Lemma wp_holding {A} fd (m : M (St X) A) Q fds mask s :
  0 <= fd -> wp m Q (undone (fd :: fds) mask) s ->
  wp (holding (UniqueFd_make fd) m) Q (undone fds mask) s.
Proof.
  intros Hfd Hm. apply wp_on_exception. eapply wp_mono; [exact Hm|done|].
  intros [e|] [x h] [Ho [ws Hb]]; [|done]. unfold wp. rewrite UniqueFd_destroy_run, close_of_valid by done.
  split; [done|]. exists (ws ++ watches [EvClose fd]).
  change mask with (mask_step mask (EvClose fd)).
  eapply building_snoc; [exact Hb|done|simpl; by rewrite bool_decide_eq_true_2|done].
Qed.

Lemma wp_holding_nothing {A} (m : M (St X) A) Q fds mask s :
  wp m Q (undone fds mask) s -> wp (holding UniqueFd_default m) Q (undone fds mask) s.
Proof.
  intros Hm. apply wp_on_exception. eapply wp_mono; [exact Hm|done|].
  intros [e|] [x h] [Ho Hb]; [|done]. unfold wp. rewrite UniqueFd_destroy_run. simpl.
  rewrite app_nil_r. done.
Qed.

(** Every part of the constructor: what it builds, or nothing. *)
Lemma wp_then {A B} (m : M (St X) A) (f : A -> M (St X) B) (Q1 : A -> St X -> Prop) Q E s :
  wp m Q1 E s -> (forall a s', Q1 a s' -> wp (f a) Q E s') -> wp (m ≫= f) Q E s.
Proof. intros Hm Hf. by eapply wp_call; [exact Hm|exact Hf|]. Qed.

Lemma wp_RequirePositiveBudget value name fds mask ws s :
  building fds mask ws s ->
  wp (RequirePositiveBudget value name) (fun v s' => v = value /\ value <> 0 /\ building fds mask ws s')
    (undone fds mask) s.
Proof.
  intros Hb. unfold RequirePositiveBudget. destruct (Z.eqb_spec value 0).
  - apply wp_throw. split; [done|by exists ws].
  - by apply wp_ret.
Qed.

Lemma wp_RequireConnectionLimits limits fds mask ws s :
  building fds mask ws s ->
  wp (RequireConnectionLimits limits)
    (fun l s' => l = limits /\ max_input_buffer limits <> 0 /\ max_output_buffer limits <> 0 /\
       building fds mask ws s')
    (undone fds mask) s.
Proof.
  intros Hb. unfold RequireConnectionLimits.
  eapply wp_then; [by apply wp_RequirePositiveBudget|]. intros i s1 (-> & Hi & Hb1).
  eapply wp_then; [by apply wp_RequirePositiveBudget|]. intros o s2 (-> & Ho & Hb2).
  apply wp_ret. split; [by destruct limits|done].
Qed.

Lemma wp_BuildSignalSet sigs fds mask ws s :
  building fds mask ws s ->
  wp (BuildSignalSet sigs) (fun set s' => set = list_to_set sigs /\ building fds mask ws s')
    (undone fds mask) s.
Proof.
  intros Hb. unfold BuildSignalSet. eapply wp_then; [by apply wp_plain_call|].
  clear Hb s. intros ? s Hb. cut (wp (BuildSignalSet_loop sigs ∅)
    (fun set s' => set = ∅ ∪ list_to_set sigs /\ building fds mask ws s') (undone fds mask) s).
  { intros H. eapply wp_mono; [exact H| |done]. intros set s' [-> ?]. split; [set_solver|done]. }
  generalize (∅ : gset Z) as set. revert s Hb.
  induction sigs as [|sig sigs IH]; intros s Hb set; simpl.
  - apply wp_ret. split; [set_solver|done].
  - eapply wp_then; [by apply wp_plain_call|]. intros ? s1 Hb1.
    eapply wp_mono; [by apply IH| |done]. intros set' s2 [-> ?]. split; [set_solver|done].
Qed.

(** What is to be restored. *)
Definition blocked (sigs : list Z) (mask : gset Z) (m : ShutdownSignalMaskState) : Prop :=
  if bool_decide (sigs = []) then m = ShutdownSignalMaskState_default
  else m = {| previous_mask := mask; active := true |}.

Lemma wp_BlockShutdownSignals sigs fds mask ws s :
  building fds mask ws s ->
  wp (BlockShutdownSignals mask0 sigs)
    (fun m s' => blocked sigs mask m /\ building fds (mask ∪ list_to_set sigs) ws s')
    (undone fds mask) s.
Proof.
  intros Hb. unfold BlockShutdownSignals, blocked. case_bool_decide as Hs.
  { apply wp_ret. split; [done|]. subst. simpl. by rewrite (right_id_L ∅ (∪)). }
  eapply wp_then; [by apply wp_BuildSignalSet|]. intros set [x h] [-> Hb1].
  apply wp_bind, wp_gets. simpl. assert (signal_mask mask0 h = mask) as Hm.
  { by destruct Hb1 as (es & _ & _ & Hm & _). }
  apply wp_bind, wp_bind, wp_syscall. simpl. destruct (os_setup h _) as [v|e].
  - apply wp_ret, wp_ret. rewrite Hm. split; [done|]. rewrite <- (app_nil_r ws).
    change (mask ∪ list_to_set sigs) with (mask_step mask (EvSetup (CallSigBlock (list_to_set sigs)) (IoOk v))).
    by eapply building_snoc.
  - apply wp_throw. split; [done|]. exists ws. by apply building_error.
Qed.

Lemma wp_restoring {A} sigs m (body : M (St X) A) Q fds mask s :
  blocked sigs mask m -> wp body Q (undone fds (mask ∪ list_to_set sigs)) s ->
  wp (on_exception body (Restore m ;; mret tt)) Q (undone fds mask) s.
Proof.
  intros Hm Hbody. apply wp_on_exception. eapply wp_mono; [exact Hbody|done|].
  intros [e|] [x h] [Ho [ws Hb]]; [|done]. unfold blocked in Hm. case_bool_decide as Hs; subst m.
  - apply wp_ret. split; [done|]. exists ws. subst. simpl in Hb. by rewrite (right_id_L ∅ (∪)) in Hb.
  - apply wp_bind, wp_bind, wp_syscall. simpl. destruct (setmask_ok h mask) as [v Hv]. rewrite Hv.
    apply wp_ret, wp_ret. split; [done|]. exists ws. rewrite <- (app_nil_r ws).
    change mask with (mask_step (mask ∪ list_to_set sigs) (EvSetup (CallSigSetmask mask) (IoOk v))).
    by eapply building_snoc.
Qed.

Lemma wp_CreateListener port fds mask ws s :
  building fds mask ws s ->
  wp (CreateListener port)
    (fun u s' => exists fd, u = UniqueFd_make fd /\ 0 <= fd /\ building (fd :: fds) mask ws s')
    (undone fds mask) s.
Proof.
  intros Hb. unfold CreateListener. eapply wp_then; [by apply wp_create_call|].
  intros fd s1 [Hfd Hb1]. apply wp_holding; [done|].
  do 3 (eapply wp_then; [eapply wp_plain_call; [done|exact Hb1]|]; clear Hb1; intros ? ? Hb1).
  apply wp_ret. by exists fd.
Qed.

Lemma wp_CreateEpoll fds mask ws s :
  building fds mask ws s ->
  wp CreateEpoll
    (fun u s' => exists fd, u = UniqueFd_make fd /\ 0 <= fd /\ building (fd :: fds) mask ws s')
    (undone fds mask) s.
Proof.
  intros Hb. eapply wp_then; [by apply wp_create_call|]. intros fd s1 [Hfd Hb1].
  apply wp_ret. by exists fd.
Qed.

Lemma wp_CreateWorkerWakeup fds mask ws s :
  building fds mask ws s ->
  wp CreateWorkerWakeup
    (fun u s' => exists fd, u = UniqueFd_make fd /\ 0 <= fd /\ building (fd :: fds) mask ws s')
    (undone fds mask) s.
Proof.
  intros Hb. eapply wp_then; [by apply wp_create_call|]. intros fd s1 [Hfd Hb1].
  apply wp_ret. by exists fd.
Qed.

(** The optional descriptor: none, or one on top. *)
Definition on_top (u : UniqueFd) (fds : list Z) : list Z :=
  if UniqueFd_is_valid u then UniqueFd_get u :: fds else fds.

Lemma wp_CreateShutdownSignalFd sigs fds mask ws s :
  building fds mask ws s ->
  wp (CreateShutdownSignalFd sigs)
    (fun u s' => (u = UniqueFd_default \/ 0 <= UniqueFd_get u) /\ building (on_top u fds) mask ws s')
    (undone fds mask) s.
Proof.
  intros Hb. unfold CreateShutdownSignalFd. case_bool_decide.
  { apply wp_ret. split; [by left|done]. }
  eapply wp_then; [by apply wp_BuildSignalSet|]. intros set s1 [-> Hb1].
  eapply wp_then; [by apply wp_create_call|]. intros fd s2 [Hfd Hb2]. apply wp_ret.
  split; [by right|]. unfold on_top. unfold UniqueFd_is_valid, kInvalidFd. simpl.
  by destruct (Z.eqb_spec fd (-1)); [lia|].
Qed.

Lemma wp_holding_optional {A} u (m : M (St X) A) Q fds mask s :
  u = UniqueFd_default \/ 0 <= UniqueFd_get u -> wp m Q (undone (on_top u fds) mask) s ->
  wp (holding u m) Q (undone fds mask) s.
Proof.
  unfold on_top. intros [->|Hfd] Hm; [by apply wp_holding_nothing|].
  destruct u as [fd]. simpl in *. apply wp_holding; [done|]. revert Hm.
  unfold UniqueFd_is_valid, kInvalidFd. simpl. by destruct (Z.eqb_spec fd (-1)); [lia|].
Qed.

Lemma wp_watch fd ev name fds mask ws s :
  building fds mask ws s ->
  wp (EpollCtl EPOLL_CTL_ADD fd (Some ev) name) (fun _ => building fds mask (ws ++ [(fd, ev)]))
    (undone fds mask) s.
Proof.
  destruct s as [x h]. intros Hb. apply wp_bind, wp_syscall. simpl.
  assert (forall r, building fds mask (ws ++ watches [EvEpollCtl EPOLL_CTL_ADD fd (Some ev) r])
    (mkSt x (h ++ [EvEpollCtl EPOLL_CTL_ADD fd (Some ev) r]))) as Hr.
  { intros r. exact (building_snoc _ _ _ _ _ (EvEpollCtl EPOLL_CTL_ADD fd (Some ev) r) _ Hb I eq_refl I). }
  destruct (os_epoll_ctl _ _ _ _) as [[]|e]; [apply wp_ret, Hr|].
  apply wp_throw. split; [done|]. eexists. apply Hr.
Qed.

Lemma building_threads fds mask ws x h n k :
  building fds mask ws (mkSt x h) -> signals ⊆ mask ->
  building fds mask ws (mkSt x (h ++ ((fun i => EvSetup (CallStartThread i) (IoOk 0)) <$> seq k n))).
Proof.
  intros Hb Hsub. revert h k Hb. induction n as [|n IH]; intros h k Hb; simpl; [by rewrite app_nil_r|].
  change (?e :: ?l) with ([e] ++ l). rewrite app_assoc. apply IH. rewrite <- (app_nil_r ws).
  change mask with (mask_step mask (EvSetup (CallStartThread k) (IoOk 0))).
  by eapply building_snoc.
Qed.

Lemma WorkerPool_make_outcome config b1 b2 start r :
  WorkerPool_make config b1 b2 start = r ->
  match r with Return _ | Throw _ => True | _ => False end.
Proof.
  intros <-. unfold WorkerPool_make, BoundedQueue_make.
  destruct (queue_capacity config =? 0); [done|]. destruct (worker_count config =? 0); [done|].
  destruct b1, b2; try done. simpl. destruct (_ <? worker_count config); [done|].
  generalize (Z.to_nat (worker_count config)) 0%nat (@nil WorkerState).
  intros n. induction n as [|n IH]; intros i ws; simpl; [done|]. destruct (start i); [done|]. apply IH.
Qed.

(** A pool as its constructor leaves it. *)
Definition fresh_pool (options : EpollEchoServerOptions) (p : WorkerPool) : Prop :=
  0 < options_work_queue_capacity options /\
  queue_ p = {| capacity_ := options_work_queue_capacity options; items_ := []; closed_ := false |} /\
  running (workers_ p) = [].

■ Exercise
The word "IoOk" appears in how many lines of the data? Answer with only the number.

■ Task answer
4